Lynchcombe Nature Reserve
Middle of May is probably my favourite time of year. The spring flowers are out and summer is just over the horizon. At Lynchcombe, following Blackthorn, the Hawthorn trees are out in bloom.
We have had some rain and the grass is very, very long – lush.
The common blue butterflies are already out and about. A good sign as some years I do not see any. I’m sure they are there – just not enough to spot.
Bracken has been encroaching over the reserve for years. Somerset Wildlife Trust are busy cutting it back but its an endless task.

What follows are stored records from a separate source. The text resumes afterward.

(* ===== verification/EngramCacheProofs.v ===== *)
(** * The row cache: coherence and installation *)

From S2P Require Import Torch TorchFacts EngramCache.
Local Open Scope Z_scope.

Section Proofs.
Context `{TensorLaws} `{RowLaws} {A : Type} (junk : A).
#[local] Notation weight := (weight (A := A)).
#[local] Notation row_cache := (row_cache (A := A)).

(** Every tag is empty or the number of the row its slot holds. *)
Definition slots_ok (w : weight) (tags : list Z) (values : list A) : Prop :=
  length values = length tags /\ forall k t, tags !! k = Some t ->
    t = -1 \/ (0 <= t < Z.of_nat (length (table w)) /\ Z.to_nat (t mod Z.of_nat (length tags)) = k
              /\ values !! k = table w !! Z.to_nat t).

Lemma slots_ok_empty w n values : length values = n -> slots_ok w (replicate n (-1)) values.
Proof. intros Hl. split; [by rewrite length_replicate|]. intros k t Hk. left. by apply lookup_replicate in Hk as [-> _]. Qed.

Lemma forget_tags (tags : list Z) : map (fun _ => -1) tags = replicate (length tags) (-1).
Proof. induction tags; [done|]. cbn. by f_equal. Qed.

(** ** A plan for distinct missing rows *)

Section Plan.
Context (w : weight) (n : nat) (positions inverse : list nat) (missing : list Z).
Context (Hn : (0 < n)%nat) (Hpos : NoDup positions) (Hlen : length positions = length inverse).
Context (Hinv : Forall (fun i => (i < length missing)%nat) inverse).
Context (Hmiss : Forall (fun t => 0 <= t < Z.of_nat (length (table w))) missing).
#[local] Notation keys := (map (fun i => i mod Z.of_nat n) missing).
#[local] Notation p := (row_plan n positions missing inverse).

Lemma unique_sorted l : StronglySorted Z.lt (unique l).1.
Proof. apply unique_law. Qed.

Lemma unique_lookup l k i : (unique l).2 !! k = Some i -> (unique l).1 !! i = l !! k /\ is_Some (l !! k).
Proof.
  intros Hk. destruct (unique_law l) as (_ & _ & Hl). pose proof (f_equal (fun x => x !! k) Hl) as E. cbn in E.
  rewrite !list_lookup_fmap, Hk in E. cbn in E. destruct (l !! k) as [x|]; [|done]. injection E as ->. by split.
Qed.

Lemma unique_length l : length (unique l).2 = length l.
Proof. destruct (unique_law l) as (_ & _ & Hl). apply (f_equal length) in Hl. by rewrite !length_fmap in Hl. Qed.
(* ===== verification/EngramState.v ===== *)
(** * Trainable Engram rows ([dsv41_train/rl/engram_state.py])

    Every policy role sees the same sealed baseline tables through a private
    view.  The learner trains rows of its view and remembers which; a payload
    carries those rows, and loading it into another view first undoes that
    view's own private rows.  A tensor is the list of its rows, which are
    abstract; the row cache in front of a table is [EngramCache]. *)

From S2P Require Import Prelude StateRes PyValue Torch EngramCache.
Local Open Scope Z_scope.
Local Open Scope handler_scope.

Inductive role := Learner | Reference | Actor.
#[export] Instance role_eq_dec : EqDecision role.
Proof. solve_decision. Defined.

Section EngramState.
Context `{TensorOps} `{RowOps} {A D : Type} `{!EqDecision D}.
(** [torch.isfinite(row).all()] *)
Context (isfinite : A -> bool).

(** ** The baseline, a role's state, and payloads *)

(** [EngramBaseline]: shapes in the order of its dictionary, and the sealed rows. *)
Record baseline := { identity : pyval; shapes : list (string * (nat * nat)); dtype : D; sealed : gmap string (list A) }.

Definition chunk_rows : nat := Z.to_nat 131072.

(** [view]: a private copy. *)
Definition view (b : baseline) (name : string) : list A := default [] (sealed b !! name).

(** A gradient of a table: dense, or sparse with the rows it names. *)
Inductive gradient := Dense | Sparse (rows : list Z).

Record role_embedding := { weight : list A; requires_grad : bool; grad : option gradient }.

Record engram_state := {
  base : baseline;
  state_role : role;
  tables : gmap string role_embedding;
  dirty : gmap string (list Z) }.

(** A payload as [torch.load(weights_only=True)] gives it; payloads of other
    Python types than [state_dict] writes are left out. *)
Record row_record := { indices : list Z; row_width : nat; value_dtype : D; values : list A }.
Record delta := { format : Z; delta_base : pyval; delta_tables : gmap string row_record }.

Definition set_table (name : string) (t : role_embedding) (rows : list Z) (s : engram_state) : engram_state :=
  {| base := base s; state_role := state_role s; tables := <[name := t]> (tables s); dirty := <[name := rows]> (dirty s) |}.

(** [EngramState.__init__] *)
Definition new_state (b : baseline) (r : role) (trainable : bool) : engram_state :=
  {| base := b; state_role := r;
     tables := list_to_map (map (fun s => (s.1, {| weight := view b s.1; requires_grad := trainable && bool_decide (r = Learner); grad := None |})) (shapes b));
     dirty := list_to_map (map (fun s => (s.1, [])) (shapes b)) |}.

(** ** [mark_touched] *)

Definition mark_table (name : string) : stateful engram_state unit :=
  reading (fun s => match tables s !! name with
  | None => returning tt
  | Some t => match grad t with
      | None => returning tt
      | Some Dense => raising (ValueError "Engram gradients must be sparse")
      | Some (Sparse rows) => changing (set_table name t (unique (default [] (dirty s !! name) ++ rows)).1)
      end
  end).

Definition mark_touched : stateful engram_state unit :=
  reading (fun s =>
    raise_when negb (bool_decide (state_role s = Learner)) with_exn RuntimeError "only the learner may update Engram";
    for_each mark_table (map fst (shapes (base s)))).

(** ** [state_dict] and [validate_delta] *)

Definition state_dict (s : engram_state) : delta :=
  {| format := 1; delta_base := identity (base s);
     delta_tables := list_to_map (map (fun e =>
       let ids := default [] (dirty s !! e.1) in
       (e.1, {| indices := ids; row_width := e.2.2; value_dtype := dtype (base s);
                values := index_select (default [] (weight <$> tables s !! e.1)) (map Z.to_nat ids) |})) (shapes (base s))) |}.

(** [indices[1:] <= indices[:-1]] nowhere. *)
Definition increasing (l : list Z) : bool := forallb id (zip_with Z.ltb (removelast l) (tail l)).

Definition record_valid (rows width : nat) (d : D) (r : row_record) : bool :=
  bool_decide (value_dtype r = d) && (row_width r =? width)%nat && (length (values r) =? length (indices r))%nat
  && negb (negb (length (indices r) =? 0)%nat
           && ((nth 0 (indices r) 0 <? 0) || (Z.of_nat rows <=? List.last (indices r) 0) || negb (increasing (indices r))))
  && forallb isfinite (values r).

Definition validate_delta (payload : delta) (id : pyval) (shapes : list (string * (nat * nat))) (d : D) : res unit :=
  if negb ((format payload =? 1) && py_eqb (delta_base payload) id
           && bool_decide (dom (delta_tables payload) = (list_to_set (map fst shapes) : gset string)))
  then Err (ValueError "Engram delta format or baseline identity differs")
  else _ ← traverse (fun e =>
    match delta_tables payload !! e.1 with
    | None => Err (KeyError e.1)
    | Some r => raise_if (negb (record_valid e.2.1 e.2.2 d r))
                  (ValueError ("invalid Engram delta indices, dtype, shape or values: " +:+ e.1))
    end) shapes; Ok tt.

Definition validate (payload : delta) (s : engram_state) : res unit :=
  if bool_decide (state_role s = Reference) then Err (ValueError "the initial reference cannot load learner Engram state")
  else validate_delta payload (identity (base s)) (shapes (base s)) (dtype (base s)).

(** ** [load_state_dict] *)

(** [ids.split(n)]: one empty piece for an empty tensor. *)
Definition split_rows (n : nat) (l : list Z) : list (list Z) :=
  map (fun i => take n (drop (i * n) l)) (seq 0 (Nat.max 1 ((length l + n - 1) / n))).

(** Undoing the private rows, a piece at a time. *)
Definition undo (original : list A) (rows : list Z) (w : list A) : list A :=
  foldl (fun w ids => let ids := map Z.to_nat ids in index_copy w ids (index_select original ids)) w (split_rows chunk_rows rows).

Definition install_table (payload : delta) (name : string) : stateful engram_state unit :=
  reading (fun s =>
    let t := default {| weight := []; requires_grad := false; grad := None |} (tables s !! name) in
    let w := undo (view (base s) name) (default [] (dirty s !! name)) (weight t) in
    match delta_tables payload !! name with
    | None => raising (KeyError name)
    | Some r => changing (set_table name {| weight := index_copy w (map Z.to_nat (indices r)) (values r);
                                            requires_grad := requires_grad t; grad := None |} (indices r))
    end).

Definition load_state_dict (payload : delta) : stateful engram_state unit :=
  reading (fun s =>
    do computing (validate payload s);
    for_each (install_table payload) (map fst (shapes (base s)))).

(** ** A run: the learner, its actors, and the payloads that travel *)

(** A training step leaves sparse gradients, marks their rows and lets the
    optimiser change only those; [update] gives the new row. *)
Definition backward (rows : gmap string (list Z)) (s : engram_state) : engram_state :=
  {| base := base s; state_role := state_role s; dirty := dirty s;
     tables := map_imap (fun name t => Some {| weight := weight t; requires_grad := requires_grad t; grad := Sparse <$> rows !! name |}) (tables s) |}.

Definition optimizer_step (update : string -> nat -> A -> A) (s : engram_state) : engram_state :=
  {| base := base s; state_role := state_role s; dirty := dirty s;
     tables := map_imap (fun name t => Some (match grad t with
       | Some (Sparse rows) => {| weight := imap (fun i row => if bool_decide (Z.of_nat i ∈ rows) then update name i row else row) (weight t);
                                  requires_grad := requires_grad t; grad := grad t |}
       | _ => t
       end)) (tables s) |}.

Definition train_step (rows : gmap string (list Z)) (update : string -> nat -> A -> A) : stateful engram_state unit :=
  do changing (backward rows);
  do mark_touched;
  changing (optimizer_step update).

(** Payloads that were made, and for the checks of this development the rows
    the learner had then, and the payload each actor holds. *)
Record world := {
  learner : engram_state;
  actors : list (engram_state * option nat);
  payloads : list (delta * gmap string (list A)) }.

Definition rows_of (s : engram_state) : gmap string (list A) := weight <$> tables s.

Inductive action := Train (rows : gmap string (list Z)) (update : string -> nat -> A -> A) | Publish
  | Install (actor payload : nat) | Resume (payload : nat).

Definition act (a : action) (w : world) : world :=
  match a with
  | Train rows update => {| learner := (train_step rows update (learner w)).1; actors := actors w; payloads := payloads w |}
  | Publish => {| learner := learner w; actors := actors w; payloads := payloads w ++ [(state_dict (learner w), rows_of (learner w))] |}
  | Install i k =>
      match actors w !! i, payloads w !! k with
      | Some (s, held), Some (p, _) =>
          let '(s, r) := load_state_dict p s in
          {| learner := learner w; actors := <[i := (s, if is_ok r then Some k else held)]> (actors w); payloads := payloads w |}
      | _, _ => w
      end
  | Resume k =>
      match payloads w !! k with
      | Some (p, _) => {| learner := (load_state_dict p (learner w)).1; actors := actors w; payloads := payloads w |}
      | None => w
      end
  end.

Definition start (b : baseline) (n : nat) : world :=
  {| learner := new_state b Learner true; actors := replicate n (new_state b Actor false, None); payloads := [] |}.
End EngramState.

However, protected by the crunchy dead bracken from last year their is a rich understory of flowers between the slender fronds. Of course, where the flowers grow the insects follow such as the tiny brown argus below.
It’s widespread across the reserve, and all over Mendip Hills. It is so beautiful.
Lynchcombe has a secret dark corner. Water flows into a sink hole only to reappear at the bottom of the Mendip Hills. Surrounding the hole are trees and ferns. The area is dark and damp – expect to see a dinosaur (perhaps a small one) at any moment.
The reserve has a small collection of bluebells most growing out in the open grassland of the combe. They manage to avoid trampling by sheep. Being too toxic for the sheep to eat I assume they just leave the area alone.